(Saved data entries)

══════════════════════════════

(* ===== verification/MachineInv.v ===== *)
(** The invariant of the machine, and what each of its steps does: the threads
    stay in their places, the suspended ones can go on, and the books of those
    that have not started or have ended are kept. *)
From S2P Require Import Prelude Env Kernel Thread Mlfqs Ready Sched SchedSpec Wait.
From S2P Require Import Synch SemaSpec Lifecycle Timer TimerSpec Places Roster Machine Calls LifeCalls.

(** ** The books: who has not started and who has ended *)

#[local] Notation ids_map := (gmap tptr (option kernel_thread_frame * bool)).

(** [Y] has the threads being made, which [mk] lists, and those that have ended. *)
Definition books (Y : gset tptr) (mk : gmap tptr tptr) (ids : ids_map) : Prop :=
  (∀ t, t ∈ Y ↔ is_Some (mk !! t) ∨ ∃ f, ids !! t = Some (f, true)) ∧
  ∀ t, is_Some (mk !! t) → ∃ f, ids !! t = Some (f, false).

Lemma books_after first o x t Y mk (s : aview) :
  books Y mk (idents s) → live s t → (t ∉ Y) →
  books (aside_after first o x t Y) (made first o x t mk) (ids_after first o x t (idents s)).
Proof.
  intros [HY Hmk] [f Ht] HtY. destruct o as [| | | | | |name prio| |c id function aux| | |]; try done.
  - destruct x as [[| | |[c|]]|]; try done. simpl in *. split; intros u.
    + rewrite elem_of_union, elem_of_singleton, HY. destruct (decide (u = c)) as [->|Hne].
      * rewrite !lookup_insert_eq. split; [left; by eexists|by left].
      * rewrite !lookup_insert_ne by done. tauto.
    + destruct (decide (u = c)) as [->|Hne].
      * rewrite !lookup_insert_eq. by eexists.
      * rewrite !lookup_insert_ne by done. apply Hmk.
  - destruct first; [|done]. simpl. split; intros u.
    + rewrite elem_of_difference, elem_of_singleton, HY. destruct (decide (u = c)) as [->|Hne].
      * rewrite lookup_delete_eq, lookup_insert_eq. split; [tauto|].
        intros [[? [=]]|[? [=]]].
      * rewrite lookup_delete_ne, lookup_insert_ne by done. tauto.
    + destruct (decide (u = c)) as [->|Hne].
      * rewrite lookup_insert_eq. by eexists.
      * rewrite lookup_delete_ne, lookup_insert_ne by done. apply Hmk.
  - destruct x as [r|n]; [done|]. simpl. split; intros u.
    + rewrite elem_of_union, elem_of_singleton, HY. destruct (decide (u = t)) as [->|Hne].
      * rewrite lookup_alter_eq, Ht. split; [right; by eexists|by left].
      * rewrite lookup_alter_ne by done. tauto.
    + intros Hu. destruct (decide (u = t)) as [->|Hne]; [|rewrite lookup_alter_ne by done; auto].
      destruct HtY. apply HY. by left.
Qed.

Lemma books_resumed Y mk p (a : aview) :
  books Y mk (idents a) →
  books (reaped (Some p) a Y) mk (survivors (Some p) a (idents a)).
Proof.
  intros [HY Hmk]. unfold reaped, survivors. destruct (reaps a p) eqn:Hr; [|done].
  apply reaps_dying, dying_ident in Hr as [f Hf]. split; intros t.
  - rewrite elem_of_difference, elem_of_singleton, HY. destruct (decide (t = p)) as [->|Hne].
    + rewrite lookup_delete_eq. split; [tauto|]. intros [Hm|[? [=]]].
      destruct (Hmk p Hm). congruence.
    + rewrite lookup_delete_ne by done. tauto.
  - intros Ht. destruct (decide (t = p)) as [->|Hne]; [destruct (Hmk p Ht); congruence|].
    rewrite lookup_delete_ne by done. auto.
Qed.

(** Whether a thread is live after a stretch of the thread [u]. *)
Lemma live_after first o x (s b : aview) t :
  life_change first o x s b → t ≠ running s →
  (live b t → live s t ∨ (∃ name prio, o = OMake name prio ∧ x = Returns (RThread (Some t))) ∨
    (first = true ∧ ∃ id function aux, o = OStart t id function aux)) ∧
  (live s t → live b t).
Proof.
  intros (_ & _ & Hid & _) Hne. unfold live. rewrite Hid.
  destruct o as [| | | | | |name prio| |c id function aux| | |]; try (split; [by left|done]).
  - destruct x as [[| | |[c|]]|]; simpl; try (split; [by left|done]).
    destruct (decide (t = c)) as [->|Htc].
    + rewrite lookup_insert_eq. split; [right; left; eauto|eauto].
    + rewrite lookup_insert_ne by done. split; [by left|done].
  - destruct first; [|split; [by left|done]]. simpl. destruct (decide (t = c)) as [->|Htc].
    + rewrite lookup_insert_eq. split; [right; right; eauto 10|eauto].
    + rewrite lookup_insert_ne by done. split; [by left|done].
  - destruct x; simpl; [split; [by left|done]|]. rewrite lookup_alter_ne by done. split; [by left|done].
Qed.

#[global] Instance exit_dec o : Decision (o = OExit).
Proof. by refine (match o with OExit => left eq_refl | _ => right _ end). Defined.

Section invariant.
Context {E : Env} {EL : EnvLaws E} {F : SwitchFrames} (D : gset sema_ptr).

(** The rest [k] of a call of [o] that the thread [t] is suspended in: it goes
    on as it should whenever it is switched back to. *)
Definition rest_ok (t : tptr) (i : option tptr) (o : op) (k : tptr → prog ret) : Prop :=
  ∀ prev c, can_resume prev c → back D t i (resumed (Some prev) c) →
    swp (gives D false o) (back D t i) (resumed (Some prev) c) (k prev) (gives_back D false o) c.

(** What the processor is about to do can be done; [Y] are the threads that have
    not started or have ended. *)
Definition phase_ok (Y : gset tptr) (p : phase) (a : aview) : Prop :=
  match p with
  | Calling => running_ok D Y INTR_ON a
  | Preempted => preempted_ok D Y a
  | Switched prev => (prev ≠ running a ∧ is_Some (threads a !! prev)) ∧
      iv_level (intr a) = INTR_OFF ∧ iv_context (intr a) = false ∧
      in_hand D Y (running a) a ∧ highest (running a) a ∧ ¬ has_status a (running a) THREAD_DYING
  end.

Definition off_processor (p : phase) (a : aview) (t : tptr) : Prop :=
  match p with Switched _ => True | _ => t ≠ running a end.

(** A thread that is off the processor is suspended in a call; or it begins, when
    it is its turn, at the function on its stack. *)
Definition rest_of (p : pool) (a : aview) (t : tptr) : Prop :=
  match p !! t with
  | Some (o, k) => rest_ok t (idle_thread a) o k
  | None => ∃ kf, idents a !! t = Some (Some kf, false)
  end.

(** Only the threads that are live, and not being made, are ever suspended.  The
    record of a thread that has ended goes when the next thread goes on (that of
    the initial thread stays). *)
Record machine_ok (m : machine) : Prop := MachineOk {
  mo_phase : ∃ Y, phase_ok Y (next m) (obs (memory m)) ∧ books Y (making m) (idents (obs (memory m)));
  mo_roster : roster (obs (memory m));
  mo_dying : ∀ t, has_status (obs (memory m)) t THREAD_DYING →
    next m = Switched t ∨ Some t = initial_thread (obs (memory m));
  mo_pool : ∀ t, is_Some (suspended m !! t) → live (obs (memory m)) t ∧ making m !! t = None ∧
    off_processor (next m) (obs (memory m)) t;
  mo_rest : ∀ t, live (obs (memory m)) t → making m !! t = None →
    off_processor (next m) (obs (memory m)) t → rest_of (suspended m) (obs (memory m)) t
}.

(** The semaphores after an event. *)
Definition event_effect (e : event) (m : gmap sema_ptr Z) : gmap sema_ptr Z :=
  match e with
  | Called _ o x => effect true o x m
  | Resumed _ o x => effect false o x m
  | Begun _ | Ticked => m
  end.

(** The suspended threads after a stretch of the thread [t], in call [o]. *)
Definition pool_after (o : op) (x : outcome) (t : tptr) (p p' : pool) : Prop :=
  match o, x with
  | _, Returns _ | OExit, Yields _ => p' = p
  | _, Yields _ => ∃ k, p' = <[t := (o, k)]> p
  end.

(** What a stretch of [o] begun in [s], when the other threads were suspended as
    in [p] and those of [mk] being made, has left behind. *)
Definition stretch_change (first : bool) (o : op) (x : outcome) (s : aview) (p : pool)
    (mk : gmap tptr tptr) (m' : machine) : Prop :=
  changes D first o x s (obs (memory m')) ∧ making m' = made first o x (running s) mk ∧
  pool_after o x (running s) p (suspended m') ∧
  match x with
  | Returns _ => next m' = Calling ∧ running (obs (memory m')) = running s ∧ outranks o s (obs (memory m'))
  | Yields n => at_zero o s ∧ next m' = Switched (running s) ∧ running (obs (memory m')) = n
  end.

(** Calls that block; the idle thread does not make them. *)
Definition blocks (o : op) : Prop :=
  match o with ODown _ | OSleep _ => True | _ => False end.

Definition may_wait (o : op) (a : aview) : Prop := blocks o → Some (running a) ≠ idle_thread a.

Definition event_change (e : event) (m m' : machine) : Prop :=
  let a := obs (memory m) in
  match e with
  | Called _ o x => (∀ prev, next m ≠ Switched prev) ∧ may_wait o a ∧
      stretch_change true o x a (suspended m) (making m) m'
  | Resumed _ o x => ∃ prev k, next m = Switched prev ∧ suspended m !! running a = Some (o, k) ∧
      let c := resumed (Some prev) a in
      sleep_frame a c ∧ idents c = survivors (Some prev) a (idents a) ∧
      stretch_change false o x c (delete (running a) (suspended m)) (making m) m'
  | Begun t => ∃ prev, next m = Switched prev ∧ suspended m !! running a = None ∧
      next m' = Calling ∧ t = running a ∧ suspended m' = suspended m ∧ making m' = making m ∧
      obs (memory m') = restored INTR_ON (resumed (Some prev) a) ∧
      sleep_frame a (obs (memory m')) ∧ idents (obs (memory m')) = survivors (Some prev) a (idents a)
  | Ticked => (∀ prev, next m ≠ Switched prev) ∧ (∀ prev, next m' ≠ Switched prev) ∧
      let b := obs (memory m') in
      suspended m' = suspended m ∧ making m' = making m ∧ running b = running a ∧
      semas b = semas a ∧ (persist a b ∧ ∀ sm ws, waits a sm ws → waits b sm ws) ∧
      ticks b = ticks a + 1 ∧ ∀ t w, asleep b t w ↔ asleep a t w ∧ ticks a + 1 < w
  end.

══════════════════════════════

:: WORK INSTRUCTIONS ::
The lines above, starting at the one with "[right; left; eauto|eauto]." and ending at the one with "(Some prev) c) →", are the only ones to return, exactly as written.

:: SOLUTION TO THIS PROBLEM ::
    + rewrite lookup_insert_eq. split; [right; left; eauto|eauto].
    + rewrite lookup_insert_ne by done. split; [by left|done].
  - destruct first; [|split; [by left|done]]. simpl. destruct (decide (t = c)) as [->|Htc].
    + rewrite lookup_insert_eq. split; [right; right; eauto 10|eauto].
    + rewrite lookup_insert_ne by done. split; [by left|done].
  - destruct x; simpl; [split; [by left|done]|]. rewrite lookup_alter_ne by done. split; [by left|done].
Qed.

#[global] Instance exit_dec o : Decision (o = OExit).
Proof. by refine (match o with OExit => left eq_refl | _ => right _ end). Defined.

Section invariant.
Context {E : Env} {EL : EnvLaws E} {F : SwitchFrames} (D : gset sema_ptr).

(** The rest [k] of a call of [o] that the thread [t] is suspended in: it goes
    on as it should whenever it is switched back to. *)
Definition rest_ok (t : tptr) (i : option tptr) (o : op) (k : tptr → prog ret) : Prop :=
  ∀ prev c, can_resume prev c → back D t i (resumed (Some prev) c) →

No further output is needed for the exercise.